Quantitation of beta2-Microglobulin and HLA on the Surface of Human Cells.

Abstract

Beta2-microglobulin (beta2m) participates as an integral part in molecules of the major histocompatibility complex (MHC) type. Absence of beta2m makes the residual heavy MHC chain largely inactive as antigen. Striking reductions in the density per unit surface area of beta2m in seven out of nine malignant lymphoid tumour lines in comparison with normal lymphocytes or "immortalized" Epstein-Barr-virus-transformed lymphoblastoid lines were found is this study. This would seemingly represent a specific reduction in the ability of the malignant cells to express actively produced beta2m, since their HLA antigenic determinants were not reduced to the same extent and no indications were obtained suggesting that free beta2m could transfer from one cell to another.
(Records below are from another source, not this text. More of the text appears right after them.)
(* ===== verification/MrWitness.v ===== *)
(** * The MapReduce theorems at a concrete job

    A word count of two files in two buckets, run by workers of which one crashes
    in the middle of a file, and a job with a worker that is given up while it
    lives, with a concrete codec and sort in place of [encoding/json] and
    [sort.Sort]. *)

From S2P Require Import Prelude Names Fnv MrCoordinator MrWorker MrSystem MrLive GoStrings MrApps MrHarness.
From Stdlib Require Import Ascii.

(** ** A codec and a sort *)

Fixpoint pos_string (p : positive) : string :=
  match p with
  | xH => ";"
  | xO p => String "0"%char (pos_string p)
  | xI p => String "1"%char (pos_string p)
  end.

Fixpoint string_pos (s : string) : option (positive * string) :=
  match s with
  | String ";"%char rest => Some (xH, rest)
  | String "0"%char s => '(p, rest) ← string_pos s; Some (xO p, rest)
  | String "1"%char s => '(p, rest) ← string_pos s; Some (xI p, rest)
  | _ => None
  end.

Lemma string_pos_string p rest : string_pos (pos_string p +:+ rest) = Some (p, rest).
Proof.
  assert (∀ c s, String c s +:+ rest = String c (s +:+ rest)) as Happ by done.
  induction p as [p IH|p IH|]; cbn [pos_string]; rewrite Happ; cbn [string_pos]; by rewrite ?IH.
Qed.

#[local] Instance kv_json : KVJson := {|
  kv_enc kv := Some (pos_string (encode kv));
  kv_dec s := '(p, rest) ← string_pos s; kv ← decode p; Some (kv, rest);
|}.

#[local] Instance kv_json_laws : KVJsonLaws (λ _, True).
Proof.
  split; [|intros kv s rest _ [= <-]|done].
  - intros kv _. eexists. split; [done|]. by destruct (encode kv).
  - cbn. rewrite string_pos_string. cbn. by rewrite decode_encode.
Qed.

Definition key_le (a b : KeyValue) : Prop := String.le a.(Key) b.(Key).
#[local] Instance key_le_dec : RelDecision key_le := λ a b, decide (String.le a.(Key) b.(Key)).
#[local] Instance key_le_trans : Transitive key_le.
Proof. intros a b c. unfold key_le. by etransitivity. Qed.
#[local] Instance key_le_total : Total key_le.
Proof. intros a b. unfold key_le. apply (total String.le). Qed.

#[local] Instance kv_sort : KVSort := merge_sort key_le.
#[local] Instance kv_sort_laws : KVSortLaws.
Proof.
  split; [apply merge_sort_Permutation|]. intros l.
  pose proof (StronglySorted_merge_sort key_le l) as Hs.
  change (merge_sort key_le l) with (sort_by_key l) in Hs.
  induction Hs as [|kv kvs _ IH Hall]; rewrite ?fmap_nil, ?fmap_cons; constructor; [done|].
  by apply Forall_fmap.
Qed.

(** ** The job *)

(** The file is one word; every file also mentions "the". *)
Definition wc_map (name content : string) : list KeyValue := [mkKV content "1"; mkKV "the" "1"].
Definition wc_reduce (_ : string) (values : list string) : string := pretty (length values).

Definition wc_inputs : list string := ["a.txt"; "b.txt"].
Definition wc_fs : FS := {["a.txt" := "cat"; "b.txt" := "dog"]}.

Lemma wc_ok : job_ok wc_map wc_reduce wc_inputs 2 wc_fs (valid := λ _, True).
Proof.
  split.
  - lia.
  - intros name. unfold wc_inputs. rewrite !elem_of_cons, elem_of_nil.
    intros [->|[->|[]]]; eexists; vm_compute; reflexivity.
  - intros name m i. unfold wc_inputs, intermediateName, outputName.
    rewrite !elem_of_cons, elem_of_nil. by intros [->|[->|[]]].
  - intros. by apply Forall_true.
  - intros key vs vs' Hp. unfold wc_reduce. by rewrite Hp.
Qed.

Definition sec : Z := 1000000000.

(** Steps of a worker, more than a task has; and its work on a task. *)
Definition steps (w : Z) (k : nat) : list MrEvent := replicate k (EvWork w 1000).
Definition does (w now : Z) : list MrEvent := EvGetTask w now :: steps w 40 ++ [EvReport w].

(** Worker 2 dies in the middle of the second map task's files, and the task
    times out; the reduce tasks overlap. *)
Definition wc_run : list MrEvent :=
  [EvGetTask 1 0; EvGetTask 2 0; EvWork 2 2; EvWork 2 2] ++ steps 2 3 ++ steps 1 7 ++ steps 2 2 ++ steps 1 40 ++
  [EvReport 1; EvWorkerCrash 2; EvCheckTimeout (20 * sec)] ++ does 1 (20 * sec) ++
  [EvGetTask 1 (21 * sec); EvGetTask 3 (21 * sec)] ++ steps 3 4 ++ steps 1 40 ++ steps 3 40 ++
  [EvReport 3; EvReport 1; EvGetTask 1 (22 * sec)].

Definition wc_go : go MrState :=
  s ← mr_init wc_inputs 2 wc_fs; mr_run wc_map wc_reduce wc_run s.

Lemma wc_done : ∃ s, wc_go = Ret s ∧ Done s.(m_coord) = true.
Proof.
  assert (match wc_go with Ret s => Done s.(m_coord) | _ => false end = true) as H
    by (vm_compute; reflexivity).
  destruct wc_go as [s| |]; try discriminate H. by exists s.
Qed.

Lemma wc_timely : job_timely wc_map wc_reduce wc_run (mr_init wc_inputs 2 wc_fs) = true.
Proof. vm_compute. reflexivity. Qed.

Lemma mapreduce_correct_witness :
  ∃ s fs' seq (outs : list (list (string * string))), wc_go = Ret s ∧ Done s.(m_coord) = true ∧
    mrsequential wc_map wc_reduce wc_inputs wc_fs = Ret fs' ∧
    fs' !! outputName 0 = Some (format_lines seq) ∧
    (∀ i ls, outs.[i] = Some ls → s.(m_fs) !! outputName i = Some (format_lines ls)) ∧
    concat outs ≡ₚ seq.
Proof.
  destruct (mapreduce_correct wc_map wc_reduce wc_inputs 2 wc_fs wc_run wc_ok wc_timely) as (s & Hs & Hd).
  change (wc_go = Ret s) in Hs. destruct wc_done as (s' & Hs' & Hdone). rewrite Hs' in Hs. injection Hs as ->.
  destruct (Hd Hdone) as (outs & seq & fs' & _ & Hout & Hseq & Hfs & Hp).
  exists s, fs', seq, outs. repeat (split; [assumption|]). assumption.
Defined.

(** ** A worker that is given up while it lives

    Worker 2 is slow with reduce task 0: it has read its input when the task
    times out, and worker 1 does the task. When the coordinator is done, worker
    2 creates its output file. *)
Definition late_run : list MrEvent :=
  does 1 0 ++ does 1 0 ++ [EvGetTask 2 0] ++ steps 2 6 ++ does 1 0 ++ [EvCheckTimeout (20 * sec)] ++
  does 1 (20 * sec) ++ [EvGetTask 1 (21 * sec)].

Definition late_result (evs : list MrEvent) : go (bool * option string) :=
  s ← mr_init wc_inputs 2 wc_fs; s ← mr_run wc_map wc_reduce evs s;
  Ret (Done s.(m_coord), s.(m_fs) !! outputName 0).

(** When the job is done the output is right; one step of the late worker later
    it is empty. *)
Lemma late_worker_truncates :
  late_result late_run = Ret (true, Some (format_lines [("the", "2")])) ∧
  late_result (late_run ++ steps 2 1) = Ret (true, Some "") ∧
  job_timely wc_map wc_reduce late_run (mr_init wc_inputs 2 wc_fs) = false.
Proof. split_and!; vm_compute; reflexivity. Qed.

(** ** Word count and index of two texts *)

Definition latin (r : Z) : bool := ((65 <=? r) && (r <=? 90)) || ((97 <=? r) && (r <=? 122)).

Definition text_fs : FS := {["a.txt" := "the cat, the end"; "b.txt" := "...the dog"]}.

Lemma text_ok mapf : inputs_ok wc_inputs 2 text_fs mapf (valid := λ _, True).
Proof.
  split; [lia|]. split; [|split].
  - intros name. unfold wc_inputs. rewrite !elem_of_cons, elem_of_nil.
    intros [->|[->|[]]]; eexists; vm_compute; reflexivity.
  - intros name m i. unfold wc_inputs, intermediateName, outputName.
    rewrite !elem_of_cons, elem_of_nil. by intros [->|[->|[]]].
  - intros. by apply Forall_true.
Qed.

Definition text_go mapf reducef : go MrState :=
  s ← mr_init wc_inputs 2 text_fs; mr_run mapf reducef wc_run s.
Definition finished (m : go MrState) : bool := match m with Ret s => Done s.(m_coord) | _ => false end.

Lemma text_timely :
  job_timely (wc_Map latin) wc_Reduce wc_run (mr_init wc_inputs 2 text_fs) = true ∧
  job_timely (indexer_Map latin elements) indexer_Reduce wc_run (mr_init wc_inputs 2 text_fs) = true.
Proof. split; vm_compute; reflexivity. Qed.

Lemma wordcount_correct_witness :
  ∃ s outs, text_go (wc_Map latin) wc_Reduce = Ret s ∧
    (∀ i ls, outs.[i] = Some ls → s.(m_fs) !! outputName i = Some (format_lines ls)) ∧
    ("the", "3") ∈ concat outs ∧ ("dog", "1") ∈ concat outs ∧ ∀ n, ("a", n) ∉ concat outs.
Proof.
  destruct (wordcount_correct latin wc_inputs 2 text_fs wc_run (text_ok _) (proj1 text_timely)) as (_ & s & Hs & Hout).
  change (text_go (wc_Map latin) wc_Reduce = Ret s) in Hs.
  assert (finished (text_go (wc_Map latin) wc_Reduce) = true) as Hfin by (vm_compute; reflexivity).
  rewrite Hs in Hfin. destruct (Hout Hfin) as (outs & _ & Hfiles & _ & Hlines).
  exists s, outs. split; [exact Hs|]. split; [exact Hfiles|].
  assert (∀ w, w ∈ all_words latin wc_inputs text_fs ↔ w ∈ ["the"; "cat"; "the"; "end"; "the"; "dog"]) as Hwords.
  { intros w. assert (all_words latin wc_inputs text_fs = ["the"; "cat"; "the"; "end"; "the"; "dog"]) as ->
      by (vm_compute; reflexivity). reflexivity. }
  split; [|split].
  - apply Hlines. split; [apply Hwords; left|vm_compute; reflexivity].
  - apply Hlines. split; [apply Hwords; do 5 right; left|vm_compute; reflexivity].
  - intros n [Hin _]%Hlines. apply Hwords, (bool_decide_pack _) in Hin. vm_compute in Hin. exact Hin.
Defined.

Lemma indexer_correct_witness :
  ∃ s outs, text_go (indexer_Map latin elements) indexer_Reduce = Ret s ∧
    (∀ i ls, outs.[i] = Some ls → s.(m_fs) !! outputName i = Some (format_lines ls)) ∧
    ("the", "2 a.txt,b.txt") ∈ concat outs ∧ ("dog", "1 b.txt") ∈ concat outs.
Proof.
  destruct (indexer_correct latin wc_inputs 2 text_fs elements wc_run (λ m, reflexivity _) (text_ok _) (proj2 text_timely))
    as (s & Hs & Hout).
  change (text_go (indexer_Map latin elements) indexer_Reduce = Ret s) in Hs.
  assert (finished (text_go (indexer_Map latin elements) indexer_Reduce) = true) as Hfin by (vm_compute; reflexivity).
  rewrite Hs in Hfin. destruct (Hout Hfin) as (outs & _ & Hfiles & _ & Hlines).
  exists s, outs. split; [exact Hs|]. split; [exact Hfiles|].
  assert (all_words latin wc_inputs text_fs = ["the"; "cat"; "the"; "end"; "the"; "dog"]) as Hwords
    by (vm_compute; reflexivity).
  split; apply Hlines; (split; [rewrite Hwords|vm_compute; reflexivity]).
  - left.
  - do 5 right. left.
Defined.

(** A coordinator whose first map task was given out long ago. *)
Definition late : Coordinator :=
  mkCoordinator wc_inputs 2 2 [mkTaskInfo TaskStatusInProgress 0; mkTaskInfo TaskStatusIdle 0]
    [mkTaskInfo TaskStatusIdle 0; mkTaskInfo TaskStatusIdle 0] PhaseMap false.

Lemma mapreduce_live_witness :
  ∃ n, (n ≤ 5)%nat ∧ returns (solo n (20 * sec) late) (λ c, Done c = true).
Proof.
  refine (mapreduce_live (20 * sec) late _ _).
  - by constructor.
  - split; intros t; cbn; rewrite !elem_of_cons, elem_of_nil; intros [->|[->|[]]]; done.
Defined.

(** ** The tests *)

(** Commands that behave as documented, on the patterns the tests use. *)
Definition is_suffix (suf s : string) : bool :=
  bool_decide (String.substring (String.length s - String.length suf) (String.length suf) s = suf).
Definition sh_match (pat name : string) : bool :=
  if bool_decide (pat = "mr-out-[0-9]") then
    match strip_prefix "mr-out-" name with Some (String c "") => is_digit c | _ => false end
  else match strip_prefix "pg" name with Some s => is_suffix "txt" s | None => false end.

#[local] Instance shell : Shell := {|
  fnmatch := sh_match;
  find_cmd names dir pat := unlines (Join dir <$> filter (λ name, sh_match pat name = true) names);
  sort_cmd contents := unlines (merge_sort String.le (contents ≫= lines));
  cmp_cmd a b := bool_decide (a = b);
|}.

#[local] Instance shell_laws : ShellLaws String.le.
Proof.
  split.
  - intros s. cbn. unfold sh_match. rewrite bool_decide_true by done. split.
    + destruct (strip_prefix "mr-out-" s) as [r|] eqn:Hs; [|done]. apply strip_prefix_Some in Hs.
      destruct r as [|c [|]]; [done| |done]. intros Hc. by exists c.
    + intros (c & Hc & ->). by rewrite strip_prefix_app.
  - intros names dir pat. by eexists.
  - apply _.
  - intros contents. eexists. split; [done|]. split; [apply merge_sort_Permutation|].
    apply StronglySorted_merge_sort; apply _.
  - intros a b. apply bool_decide_eq_true.
Qed.

Definition main_fs : FS :=
  {["../../main/pg-a.txt" := "the cat, the end"; "../../main/pg-b.txt" := "...the dog"]}.
Definition no_bytes : list Z := replicate 16 0.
However, that beta2m is important in conveying serological specificities of MHC type to cells was shown by fusion of beta2m-negative and beta2m-positive cells, yielding hybrid cells with synergistically increased numbers of detectable, HLA-related determinants. Whether the reduction of beta2m on malignant versus nonmalignant lymphoid cells bears any relevance as to emergence of the malignant clones and resistance to possible anti-tumour reactions would now be an issue for study.